TASK OBJECTIVE —
Go through the records and filter out every line lacking the word "example"; copy the lines that remain.
----------
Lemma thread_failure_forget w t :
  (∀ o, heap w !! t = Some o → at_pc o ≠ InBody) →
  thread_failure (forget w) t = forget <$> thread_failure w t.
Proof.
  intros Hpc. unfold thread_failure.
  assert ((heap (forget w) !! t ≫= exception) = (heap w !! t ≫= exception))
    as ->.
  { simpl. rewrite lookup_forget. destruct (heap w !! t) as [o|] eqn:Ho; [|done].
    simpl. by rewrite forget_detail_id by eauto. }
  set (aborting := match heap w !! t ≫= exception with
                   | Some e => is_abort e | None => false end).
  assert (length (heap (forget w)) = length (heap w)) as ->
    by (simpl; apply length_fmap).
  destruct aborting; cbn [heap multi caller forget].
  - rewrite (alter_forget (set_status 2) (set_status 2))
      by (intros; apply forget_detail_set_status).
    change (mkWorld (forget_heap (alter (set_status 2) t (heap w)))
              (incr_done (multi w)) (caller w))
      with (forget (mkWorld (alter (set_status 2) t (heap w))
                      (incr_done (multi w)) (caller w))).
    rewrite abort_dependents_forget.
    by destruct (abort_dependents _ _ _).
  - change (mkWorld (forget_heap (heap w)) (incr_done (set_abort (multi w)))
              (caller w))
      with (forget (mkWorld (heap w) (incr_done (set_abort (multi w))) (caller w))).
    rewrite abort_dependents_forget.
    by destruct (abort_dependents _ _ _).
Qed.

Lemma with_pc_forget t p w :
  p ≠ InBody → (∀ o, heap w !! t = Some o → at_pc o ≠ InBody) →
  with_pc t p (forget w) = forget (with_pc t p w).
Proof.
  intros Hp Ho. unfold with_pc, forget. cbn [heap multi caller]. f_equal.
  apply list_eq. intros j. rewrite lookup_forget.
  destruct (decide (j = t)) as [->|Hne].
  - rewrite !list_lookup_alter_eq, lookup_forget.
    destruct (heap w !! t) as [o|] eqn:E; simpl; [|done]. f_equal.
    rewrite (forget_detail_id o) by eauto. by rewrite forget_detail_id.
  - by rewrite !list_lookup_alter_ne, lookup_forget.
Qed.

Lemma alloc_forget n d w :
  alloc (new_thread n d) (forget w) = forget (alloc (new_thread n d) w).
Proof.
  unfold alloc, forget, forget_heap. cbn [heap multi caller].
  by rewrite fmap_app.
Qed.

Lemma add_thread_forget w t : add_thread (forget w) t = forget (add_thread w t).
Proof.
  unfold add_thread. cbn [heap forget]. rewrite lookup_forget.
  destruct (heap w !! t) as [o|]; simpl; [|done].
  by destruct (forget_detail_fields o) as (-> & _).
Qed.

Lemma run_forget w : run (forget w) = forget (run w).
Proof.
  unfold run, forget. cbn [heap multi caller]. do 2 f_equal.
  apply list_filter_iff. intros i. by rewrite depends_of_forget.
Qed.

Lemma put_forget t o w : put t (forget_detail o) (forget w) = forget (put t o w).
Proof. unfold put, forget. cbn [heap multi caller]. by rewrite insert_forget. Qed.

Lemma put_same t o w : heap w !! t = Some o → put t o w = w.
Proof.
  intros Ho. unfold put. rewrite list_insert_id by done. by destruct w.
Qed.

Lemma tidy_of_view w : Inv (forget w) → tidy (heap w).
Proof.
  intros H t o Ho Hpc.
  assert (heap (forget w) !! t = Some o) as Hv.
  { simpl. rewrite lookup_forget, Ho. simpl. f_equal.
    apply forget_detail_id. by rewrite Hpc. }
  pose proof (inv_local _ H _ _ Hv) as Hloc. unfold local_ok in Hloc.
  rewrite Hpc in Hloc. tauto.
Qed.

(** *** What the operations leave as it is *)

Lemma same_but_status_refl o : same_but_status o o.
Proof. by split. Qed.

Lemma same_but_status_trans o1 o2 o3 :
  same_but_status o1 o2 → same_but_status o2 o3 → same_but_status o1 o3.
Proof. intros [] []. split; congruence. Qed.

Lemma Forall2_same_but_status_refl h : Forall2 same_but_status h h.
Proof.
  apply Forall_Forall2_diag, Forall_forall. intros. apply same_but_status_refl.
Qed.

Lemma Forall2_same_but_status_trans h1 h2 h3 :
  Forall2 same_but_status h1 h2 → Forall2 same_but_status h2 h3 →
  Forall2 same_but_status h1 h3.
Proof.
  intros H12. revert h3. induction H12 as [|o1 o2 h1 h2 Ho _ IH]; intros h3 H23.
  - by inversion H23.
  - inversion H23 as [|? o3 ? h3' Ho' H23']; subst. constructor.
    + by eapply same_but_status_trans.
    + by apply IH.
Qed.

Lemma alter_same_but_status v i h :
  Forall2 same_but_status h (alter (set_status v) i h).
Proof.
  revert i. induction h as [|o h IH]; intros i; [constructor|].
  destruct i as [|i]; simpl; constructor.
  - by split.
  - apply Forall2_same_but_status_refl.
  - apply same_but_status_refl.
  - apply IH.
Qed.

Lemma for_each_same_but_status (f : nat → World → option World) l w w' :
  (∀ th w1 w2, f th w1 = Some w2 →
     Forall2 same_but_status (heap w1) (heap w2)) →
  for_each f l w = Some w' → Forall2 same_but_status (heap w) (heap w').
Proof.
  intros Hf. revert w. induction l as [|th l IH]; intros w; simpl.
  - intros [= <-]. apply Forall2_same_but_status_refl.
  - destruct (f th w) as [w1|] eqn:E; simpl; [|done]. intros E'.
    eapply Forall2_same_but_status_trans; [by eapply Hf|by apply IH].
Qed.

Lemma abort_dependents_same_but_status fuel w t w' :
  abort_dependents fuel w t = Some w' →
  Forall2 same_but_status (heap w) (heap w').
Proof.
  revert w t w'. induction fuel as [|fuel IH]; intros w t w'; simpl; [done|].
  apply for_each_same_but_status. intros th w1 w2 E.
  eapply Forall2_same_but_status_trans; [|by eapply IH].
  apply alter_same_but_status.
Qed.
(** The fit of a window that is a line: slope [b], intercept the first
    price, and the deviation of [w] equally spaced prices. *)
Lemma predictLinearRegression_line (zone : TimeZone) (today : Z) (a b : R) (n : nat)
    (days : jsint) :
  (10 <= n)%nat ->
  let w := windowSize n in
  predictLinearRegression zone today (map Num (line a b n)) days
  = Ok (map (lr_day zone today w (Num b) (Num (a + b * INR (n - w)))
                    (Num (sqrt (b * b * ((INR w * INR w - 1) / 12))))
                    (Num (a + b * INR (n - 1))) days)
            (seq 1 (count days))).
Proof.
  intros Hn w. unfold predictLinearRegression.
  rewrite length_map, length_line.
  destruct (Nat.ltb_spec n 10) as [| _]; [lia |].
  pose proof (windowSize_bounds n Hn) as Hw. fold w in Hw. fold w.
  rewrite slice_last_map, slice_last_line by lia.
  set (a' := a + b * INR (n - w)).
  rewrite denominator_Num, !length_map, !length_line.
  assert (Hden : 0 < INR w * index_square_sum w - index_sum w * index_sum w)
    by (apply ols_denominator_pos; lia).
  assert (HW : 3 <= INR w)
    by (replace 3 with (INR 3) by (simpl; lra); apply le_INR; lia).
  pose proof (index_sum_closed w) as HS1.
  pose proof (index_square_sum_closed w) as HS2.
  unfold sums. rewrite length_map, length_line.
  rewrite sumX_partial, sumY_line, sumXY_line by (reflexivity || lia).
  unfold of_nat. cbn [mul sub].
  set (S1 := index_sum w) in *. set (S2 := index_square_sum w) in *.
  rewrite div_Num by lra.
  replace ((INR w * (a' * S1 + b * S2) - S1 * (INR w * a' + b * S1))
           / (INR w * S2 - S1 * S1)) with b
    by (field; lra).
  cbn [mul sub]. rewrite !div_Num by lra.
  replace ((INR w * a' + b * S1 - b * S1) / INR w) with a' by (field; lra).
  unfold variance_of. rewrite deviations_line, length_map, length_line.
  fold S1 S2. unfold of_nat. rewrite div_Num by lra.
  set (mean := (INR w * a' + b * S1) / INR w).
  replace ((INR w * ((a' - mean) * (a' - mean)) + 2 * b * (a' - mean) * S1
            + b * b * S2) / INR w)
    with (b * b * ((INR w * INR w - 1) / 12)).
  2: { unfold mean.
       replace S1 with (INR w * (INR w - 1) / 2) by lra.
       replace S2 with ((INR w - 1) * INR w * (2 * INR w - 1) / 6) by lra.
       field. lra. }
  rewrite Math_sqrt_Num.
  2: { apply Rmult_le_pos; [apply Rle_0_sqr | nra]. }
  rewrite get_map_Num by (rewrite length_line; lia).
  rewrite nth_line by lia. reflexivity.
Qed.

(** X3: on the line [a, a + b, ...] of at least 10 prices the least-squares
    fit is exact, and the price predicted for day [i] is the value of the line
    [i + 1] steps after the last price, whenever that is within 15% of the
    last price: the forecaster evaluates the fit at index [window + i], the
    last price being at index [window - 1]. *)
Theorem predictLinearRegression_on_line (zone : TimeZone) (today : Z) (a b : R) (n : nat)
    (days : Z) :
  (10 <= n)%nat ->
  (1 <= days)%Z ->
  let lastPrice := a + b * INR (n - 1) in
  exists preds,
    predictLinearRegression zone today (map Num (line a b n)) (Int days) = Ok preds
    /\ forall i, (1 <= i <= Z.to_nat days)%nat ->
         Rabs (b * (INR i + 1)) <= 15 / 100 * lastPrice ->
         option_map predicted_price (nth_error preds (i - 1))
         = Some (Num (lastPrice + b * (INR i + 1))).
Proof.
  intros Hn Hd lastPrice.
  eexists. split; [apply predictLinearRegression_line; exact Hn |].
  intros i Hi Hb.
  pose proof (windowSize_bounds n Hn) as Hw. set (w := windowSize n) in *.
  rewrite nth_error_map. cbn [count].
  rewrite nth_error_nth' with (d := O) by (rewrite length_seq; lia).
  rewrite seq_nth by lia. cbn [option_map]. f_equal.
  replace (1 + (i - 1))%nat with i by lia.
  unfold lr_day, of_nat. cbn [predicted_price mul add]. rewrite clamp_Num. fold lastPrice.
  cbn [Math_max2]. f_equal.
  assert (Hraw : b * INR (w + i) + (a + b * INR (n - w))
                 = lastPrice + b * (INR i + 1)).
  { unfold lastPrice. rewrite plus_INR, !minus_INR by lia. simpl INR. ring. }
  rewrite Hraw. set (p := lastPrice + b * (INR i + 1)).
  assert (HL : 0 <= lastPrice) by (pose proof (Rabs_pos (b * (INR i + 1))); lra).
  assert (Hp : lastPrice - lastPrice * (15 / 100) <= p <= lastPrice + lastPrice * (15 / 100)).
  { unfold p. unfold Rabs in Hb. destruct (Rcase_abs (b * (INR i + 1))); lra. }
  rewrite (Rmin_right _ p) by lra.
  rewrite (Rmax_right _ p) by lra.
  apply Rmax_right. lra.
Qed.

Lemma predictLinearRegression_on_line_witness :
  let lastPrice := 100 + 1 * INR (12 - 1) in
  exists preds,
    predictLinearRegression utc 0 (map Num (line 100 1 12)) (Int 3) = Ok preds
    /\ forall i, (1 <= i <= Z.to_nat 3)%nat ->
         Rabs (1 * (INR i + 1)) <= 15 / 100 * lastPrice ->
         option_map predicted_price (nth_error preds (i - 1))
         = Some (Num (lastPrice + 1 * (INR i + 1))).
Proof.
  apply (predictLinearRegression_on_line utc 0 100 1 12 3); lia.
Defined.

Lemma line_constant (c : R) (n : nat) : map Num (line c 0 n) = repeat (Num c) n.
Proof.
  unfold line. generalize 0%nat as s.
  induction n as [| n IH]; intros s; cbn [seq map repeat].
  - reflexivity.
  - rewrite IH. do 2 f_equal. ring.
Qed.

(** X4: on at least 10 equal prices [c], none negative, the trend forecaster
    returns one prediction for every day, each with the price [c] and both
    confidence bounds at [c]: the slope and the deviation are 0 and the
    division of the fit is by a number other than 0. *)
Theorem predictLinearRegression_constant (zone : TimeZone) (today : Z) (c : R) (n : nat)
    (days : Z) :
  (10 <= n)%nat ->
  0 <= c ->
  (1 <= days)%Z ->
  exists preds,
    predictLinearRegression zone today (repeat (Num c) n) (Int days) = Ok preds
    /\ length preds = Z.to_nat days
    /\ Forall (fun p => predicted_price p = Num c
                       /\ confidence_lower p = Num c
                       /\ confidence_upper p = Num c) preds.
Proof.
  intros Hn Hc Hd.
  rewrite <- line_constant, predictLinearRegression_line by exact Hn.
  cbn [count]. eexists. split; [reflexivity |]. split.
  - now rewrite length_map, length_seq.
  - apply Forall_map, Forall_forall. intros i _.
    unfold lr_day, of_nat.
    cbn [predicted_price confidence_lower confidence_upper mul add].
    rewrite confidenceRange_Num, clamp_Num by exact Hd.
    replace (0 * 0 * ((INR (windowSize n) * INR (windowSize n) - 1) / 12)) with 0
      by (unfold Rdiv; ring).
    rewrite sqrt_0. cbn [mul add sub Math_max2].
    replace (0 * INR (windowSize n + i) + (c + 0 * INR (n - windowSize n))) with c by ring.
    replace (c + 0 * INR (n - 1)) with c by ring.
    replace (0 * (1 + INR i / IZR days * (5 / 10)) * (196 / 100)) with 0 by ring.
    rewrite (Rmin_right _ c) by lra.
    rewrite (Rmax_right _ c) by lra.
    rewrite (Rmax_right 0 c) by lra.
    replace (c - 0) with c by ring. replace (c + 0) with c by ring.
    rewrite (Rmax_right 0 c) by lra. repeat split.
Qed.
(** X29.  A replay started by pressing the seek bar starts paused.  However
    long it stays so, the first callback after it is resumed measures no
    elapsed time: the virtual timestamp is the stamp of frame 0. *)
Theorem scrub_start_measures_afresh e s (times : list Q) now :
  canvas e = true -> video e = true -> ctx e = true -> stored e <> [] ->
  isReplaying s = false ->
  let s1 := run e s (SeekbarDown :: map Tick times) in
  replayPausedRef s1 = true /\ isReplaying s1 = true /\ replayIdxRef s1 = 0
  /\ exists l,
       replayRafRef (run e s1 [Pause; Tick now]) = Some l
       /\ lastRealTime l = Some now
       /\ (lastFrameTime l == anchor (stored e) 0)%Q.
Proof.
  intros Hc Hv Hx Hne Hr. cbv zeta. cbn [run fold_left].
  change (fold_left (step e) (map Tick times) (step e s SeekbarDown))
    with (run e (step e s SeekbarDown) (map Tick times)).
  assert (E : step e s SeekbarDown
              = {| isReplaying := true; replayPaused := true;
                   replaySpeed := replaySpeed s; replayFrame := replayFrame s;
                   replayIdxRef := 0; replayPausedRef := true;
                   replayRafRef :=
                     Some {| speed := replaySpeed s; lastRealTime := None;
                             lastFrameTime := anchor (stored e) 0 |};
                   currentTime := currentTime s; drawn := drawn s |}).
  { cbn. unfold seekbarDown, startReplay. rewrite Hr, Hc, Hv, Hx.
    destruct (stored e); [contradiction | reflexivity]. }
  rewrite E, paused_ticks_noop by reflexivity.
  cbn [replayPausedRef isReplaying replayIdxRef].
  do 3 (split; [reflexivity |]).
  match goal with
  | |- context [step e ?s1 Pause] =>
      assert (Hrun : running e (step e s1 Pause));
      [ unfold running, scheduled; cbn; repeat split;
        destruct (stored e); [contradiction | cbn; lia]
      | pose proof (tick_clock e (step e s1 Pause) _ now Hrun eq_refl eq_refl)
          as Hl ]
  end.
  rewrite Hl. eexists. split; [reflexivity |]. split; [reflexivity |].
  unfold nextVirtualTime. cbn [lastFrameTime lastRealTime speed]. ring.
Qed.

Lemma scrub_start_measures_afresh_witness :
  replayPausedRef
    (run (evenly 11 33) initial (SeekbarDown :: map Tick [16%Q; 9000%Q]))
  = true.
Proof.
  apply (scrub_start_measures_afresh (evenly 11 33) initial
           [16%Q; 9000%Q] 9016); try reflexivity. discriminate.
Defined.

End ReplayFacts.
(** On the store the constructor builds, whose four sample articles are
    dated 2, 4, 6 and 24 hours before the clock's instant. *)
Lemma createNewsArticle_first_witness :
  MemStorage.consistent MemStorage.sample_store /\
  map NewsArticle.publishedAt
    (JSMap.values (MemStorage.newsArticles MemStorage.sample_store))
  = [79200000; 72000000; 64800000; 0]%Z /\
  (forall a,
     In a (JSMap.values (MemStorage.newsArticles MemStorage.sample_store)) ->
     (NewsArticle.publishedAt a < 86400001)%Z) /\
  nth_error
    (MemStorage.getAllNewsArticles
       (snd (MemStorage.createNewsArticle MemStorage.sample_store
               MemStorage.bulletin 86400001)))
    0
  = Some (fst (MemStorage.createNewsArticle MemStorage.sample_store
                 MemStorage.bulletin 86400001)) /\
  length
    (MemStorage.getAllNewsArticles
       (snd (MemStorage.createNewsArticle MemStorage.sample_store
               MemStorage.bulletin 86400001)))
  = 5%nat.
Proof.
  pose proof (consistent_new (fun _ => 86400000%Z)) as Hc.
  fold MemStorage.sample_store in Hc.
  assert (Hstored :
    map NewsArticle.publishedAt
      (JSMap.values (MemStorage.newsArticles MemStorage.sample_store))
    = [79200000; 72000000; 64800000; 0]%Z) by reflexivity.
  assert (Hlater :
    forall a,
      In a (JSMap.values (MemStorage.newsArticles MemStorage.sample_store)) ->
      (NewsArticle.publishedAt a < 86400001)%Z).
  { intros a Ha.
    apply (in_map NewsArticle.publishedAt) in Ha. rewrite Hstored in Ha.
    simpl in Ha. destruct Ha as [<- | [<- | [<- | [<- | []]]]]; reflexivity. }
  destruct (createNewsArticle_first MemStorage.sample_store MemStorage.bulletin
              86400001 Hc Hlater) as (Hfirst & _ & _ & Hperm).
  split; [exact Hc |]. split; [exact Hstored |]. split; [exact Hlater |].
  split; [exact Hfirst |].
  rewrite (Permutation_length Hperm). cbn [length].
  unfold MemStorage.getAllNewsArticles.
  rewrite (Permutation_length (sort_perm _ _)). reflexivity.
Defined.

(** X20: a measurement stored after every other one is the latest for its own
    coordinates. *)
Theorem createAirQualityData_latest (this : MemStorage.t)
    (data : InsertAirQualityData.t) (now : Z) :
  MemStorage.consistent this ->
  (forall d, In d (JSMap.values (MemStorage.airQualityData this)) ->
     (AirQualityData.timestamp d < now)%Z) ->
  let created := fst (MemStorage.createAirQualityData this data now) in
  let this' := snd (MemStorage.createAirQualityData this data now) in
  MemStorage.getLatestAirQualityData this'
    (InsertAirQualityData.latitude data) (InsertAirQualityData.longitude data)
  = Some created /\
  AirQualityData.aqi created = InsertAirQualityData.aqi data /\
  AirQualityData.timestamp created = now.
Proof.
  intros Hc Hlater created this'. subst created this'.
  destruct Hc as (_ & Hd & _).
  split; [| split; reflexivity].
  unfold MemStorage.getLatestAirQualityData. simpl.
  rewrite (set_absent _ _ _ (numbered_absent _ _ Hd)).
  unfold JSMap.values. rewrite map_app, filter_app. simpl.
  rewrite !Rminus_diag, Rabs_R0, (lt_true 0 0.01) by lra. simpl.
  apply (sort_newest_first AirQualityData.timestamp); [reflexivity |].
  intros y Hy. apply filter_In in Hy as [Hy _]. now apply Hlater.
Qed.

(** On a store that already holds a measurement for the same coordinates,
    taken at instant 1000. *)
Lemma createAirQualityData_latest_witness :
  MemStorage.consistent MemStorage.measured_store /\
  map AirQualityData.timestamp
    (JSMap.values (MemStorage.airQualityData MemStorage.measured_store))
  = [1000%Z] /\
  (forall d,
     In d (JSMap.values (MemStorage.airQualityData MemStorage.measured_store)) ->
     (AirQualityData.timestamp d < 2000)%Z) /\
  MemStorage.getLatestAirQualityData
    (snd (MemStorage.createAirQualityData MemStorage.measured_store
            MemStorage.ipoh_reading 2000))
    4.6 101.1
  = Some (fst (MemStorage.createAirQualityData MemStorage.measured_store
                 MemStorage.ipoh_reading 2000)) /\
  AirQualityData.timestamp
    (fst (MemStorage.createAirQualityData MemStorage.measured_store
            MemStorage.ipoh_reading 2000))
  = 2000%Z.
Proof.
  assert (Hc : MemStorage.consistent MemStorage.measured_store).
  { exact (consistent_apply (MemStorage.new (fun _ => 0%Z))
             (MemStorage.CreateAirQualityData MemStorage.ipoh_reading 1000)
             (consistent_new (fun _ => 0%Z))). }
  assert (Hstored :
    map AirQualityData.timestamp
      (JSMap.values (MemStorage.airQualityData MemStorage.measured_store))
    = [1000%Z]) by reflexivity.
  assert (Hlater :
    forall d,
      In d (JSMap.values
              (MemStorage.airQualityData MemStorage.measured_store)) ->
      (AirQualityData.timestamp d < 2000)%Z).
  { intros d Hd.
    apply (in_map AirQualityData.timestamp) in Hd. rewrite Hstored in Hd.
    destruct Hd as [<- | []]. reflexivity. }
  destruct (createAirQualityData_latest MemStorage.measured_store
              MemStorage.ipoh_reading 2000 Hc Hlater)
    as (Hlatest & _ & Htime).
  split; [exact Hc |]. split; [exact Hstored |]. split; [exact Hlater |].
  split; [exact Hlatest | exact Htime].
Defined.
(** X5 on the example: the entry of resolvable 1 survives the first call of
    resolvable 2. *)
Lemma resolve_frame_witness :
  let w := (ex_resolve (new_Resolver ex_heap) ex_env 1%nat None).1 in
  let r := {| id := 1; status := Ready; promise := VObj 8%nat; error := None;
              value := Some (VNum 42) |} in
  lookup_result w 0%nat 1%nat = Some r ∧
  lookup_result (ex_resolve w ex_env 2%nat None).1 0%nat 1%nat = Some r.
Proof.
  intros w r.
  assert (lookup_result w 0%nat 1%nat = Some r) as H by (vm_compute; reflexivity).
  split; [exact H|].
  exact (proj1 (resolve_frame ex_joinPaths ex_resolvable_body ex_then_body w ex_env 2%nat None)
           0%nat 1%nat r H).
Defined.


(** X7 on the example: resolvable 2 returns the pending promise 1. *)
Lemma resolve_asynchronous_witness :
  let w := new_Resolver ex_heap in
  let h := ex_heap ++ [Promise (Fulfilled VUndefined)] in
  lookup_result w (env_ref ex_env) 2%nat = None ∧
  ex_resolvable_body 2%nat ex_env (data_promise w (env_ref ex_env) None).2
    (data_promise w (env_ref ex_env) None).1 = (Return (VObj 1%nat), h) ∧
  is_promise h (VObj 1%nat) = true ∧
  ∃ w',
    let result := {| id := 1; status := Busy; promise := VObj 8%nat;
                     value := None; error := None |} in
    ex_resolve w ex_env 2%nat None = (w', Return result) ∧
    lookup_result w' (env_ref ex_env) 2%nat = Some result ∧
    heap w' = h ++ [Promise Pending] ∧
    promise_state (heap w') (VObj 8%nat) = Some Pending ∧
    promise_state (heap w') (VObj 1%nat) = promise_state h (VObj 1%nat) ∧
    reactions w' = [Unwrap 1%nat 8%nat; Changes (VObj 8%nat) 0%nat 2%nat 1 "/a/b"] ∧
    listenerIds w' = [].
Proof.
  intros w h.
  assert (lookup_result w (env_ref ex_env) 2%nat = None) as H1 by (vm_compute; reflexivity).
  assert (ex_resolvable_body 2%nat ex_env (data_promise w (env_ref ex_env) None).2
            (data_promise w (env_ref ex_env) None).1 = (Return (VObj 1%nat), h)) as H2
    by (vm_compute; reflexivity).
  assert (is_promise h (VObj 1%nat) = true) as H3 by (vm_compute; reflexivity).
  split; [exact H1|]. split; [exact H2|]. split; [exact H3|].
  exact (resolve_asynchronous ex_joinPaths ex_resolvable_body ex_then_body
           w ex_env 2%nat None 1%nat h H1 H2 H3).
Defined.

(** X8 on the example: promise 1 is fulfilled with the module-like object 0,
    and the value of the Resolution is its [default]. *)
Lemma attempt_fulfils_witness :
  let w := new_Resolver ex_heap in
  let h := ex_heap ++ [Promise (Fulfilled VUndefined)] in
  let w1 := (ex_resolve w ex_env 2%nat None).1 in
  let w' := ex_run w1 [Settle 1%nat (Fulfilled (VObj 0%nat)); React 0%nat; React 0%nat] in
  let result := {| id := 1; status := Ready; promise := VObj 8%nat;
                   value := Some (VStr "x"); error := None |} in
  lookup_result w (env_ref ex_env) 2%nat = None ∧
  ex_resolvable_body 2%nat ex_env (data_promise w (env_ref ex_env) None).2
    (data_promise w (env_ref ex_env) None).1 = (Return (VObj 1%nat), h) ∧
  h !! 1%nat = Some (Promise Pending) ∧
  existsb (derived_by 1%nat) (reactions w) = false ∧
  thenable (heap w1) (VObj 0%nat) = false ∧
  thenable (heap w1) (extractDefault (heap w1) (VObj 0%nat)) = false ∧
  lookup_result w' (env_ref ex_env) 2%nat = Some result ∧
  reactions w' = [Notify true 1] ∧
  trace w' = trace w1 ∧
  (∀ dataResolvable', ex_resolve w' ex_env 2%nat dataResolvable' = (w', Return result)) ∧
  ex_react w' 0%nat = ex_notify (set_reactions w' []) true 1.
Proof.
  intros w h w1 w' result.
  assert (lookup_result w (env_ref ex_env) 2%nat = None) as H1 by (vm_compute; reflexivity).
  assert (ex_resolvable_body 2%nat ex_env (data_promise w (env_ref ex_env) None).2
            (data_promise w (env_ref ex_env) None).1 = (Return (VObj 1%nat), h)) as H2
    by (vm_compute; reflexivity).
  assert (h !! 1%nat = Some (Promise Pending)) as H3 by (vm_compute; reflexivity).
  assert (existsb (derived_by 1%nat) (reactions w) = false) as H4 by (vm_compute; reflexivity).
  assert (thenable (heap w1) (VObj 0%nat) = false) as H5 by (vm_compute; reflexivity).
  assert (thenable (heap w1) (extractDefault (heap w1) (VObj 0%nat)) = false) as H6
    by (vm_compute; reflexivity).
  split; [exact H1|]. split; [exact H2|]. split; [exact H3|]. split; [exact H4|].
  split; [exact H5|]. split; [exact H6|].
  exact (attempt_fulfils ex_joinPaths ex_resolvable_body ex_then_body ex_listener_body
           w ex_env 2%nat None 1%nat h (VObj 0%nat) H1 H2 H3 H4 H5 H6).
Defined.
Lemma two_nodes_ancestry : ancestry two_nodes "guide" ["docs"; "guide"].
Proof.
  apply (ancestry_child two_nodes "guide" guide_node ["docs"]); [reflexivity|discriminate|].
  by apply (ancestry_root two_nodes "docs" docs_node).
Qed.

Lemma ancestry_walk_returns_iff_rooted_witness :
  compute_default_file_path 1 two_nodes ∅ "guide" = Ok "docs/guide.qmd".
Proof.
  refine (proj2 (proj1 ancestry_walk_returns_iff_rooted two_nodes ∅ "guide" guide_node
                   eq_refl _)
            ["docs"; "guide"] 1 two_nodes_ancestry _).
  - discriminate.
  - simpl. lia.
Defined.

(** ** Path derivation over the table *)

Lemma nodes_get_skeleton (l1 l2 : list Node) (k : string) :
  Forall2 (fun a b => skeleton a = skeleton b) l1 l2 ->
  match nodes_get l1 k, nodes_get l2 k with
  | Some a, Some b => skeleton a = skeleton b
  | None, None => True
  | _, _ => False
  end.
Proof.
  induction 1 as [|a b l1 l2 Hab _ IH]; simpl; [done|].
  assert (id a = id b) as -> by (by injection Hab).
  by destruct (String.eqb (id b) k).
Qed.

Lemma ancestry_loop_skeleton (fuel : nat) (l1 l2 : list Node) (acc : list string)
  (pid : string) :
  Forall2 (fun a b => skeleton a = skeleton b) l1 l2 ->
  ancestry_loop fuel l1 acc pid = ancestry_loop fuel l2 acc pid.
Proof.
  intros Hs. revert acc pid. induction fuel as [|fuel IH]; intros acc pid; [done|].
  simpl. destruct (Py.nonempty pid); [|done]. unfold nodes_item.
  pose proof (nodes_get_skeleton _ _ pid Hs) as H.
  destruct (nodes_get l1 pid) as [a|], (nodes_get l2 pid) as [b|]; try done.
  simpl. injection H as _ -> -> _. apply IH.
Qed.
----------
TASK SOLUTION —
(** X5 on the example: the entry of resolvable 1 survives the first call of
(** X7 on the example: resolvable 2 returns the pending promise 1. *)
(** X8 on the example: promise 1 is fulfilled with the module-like object 0,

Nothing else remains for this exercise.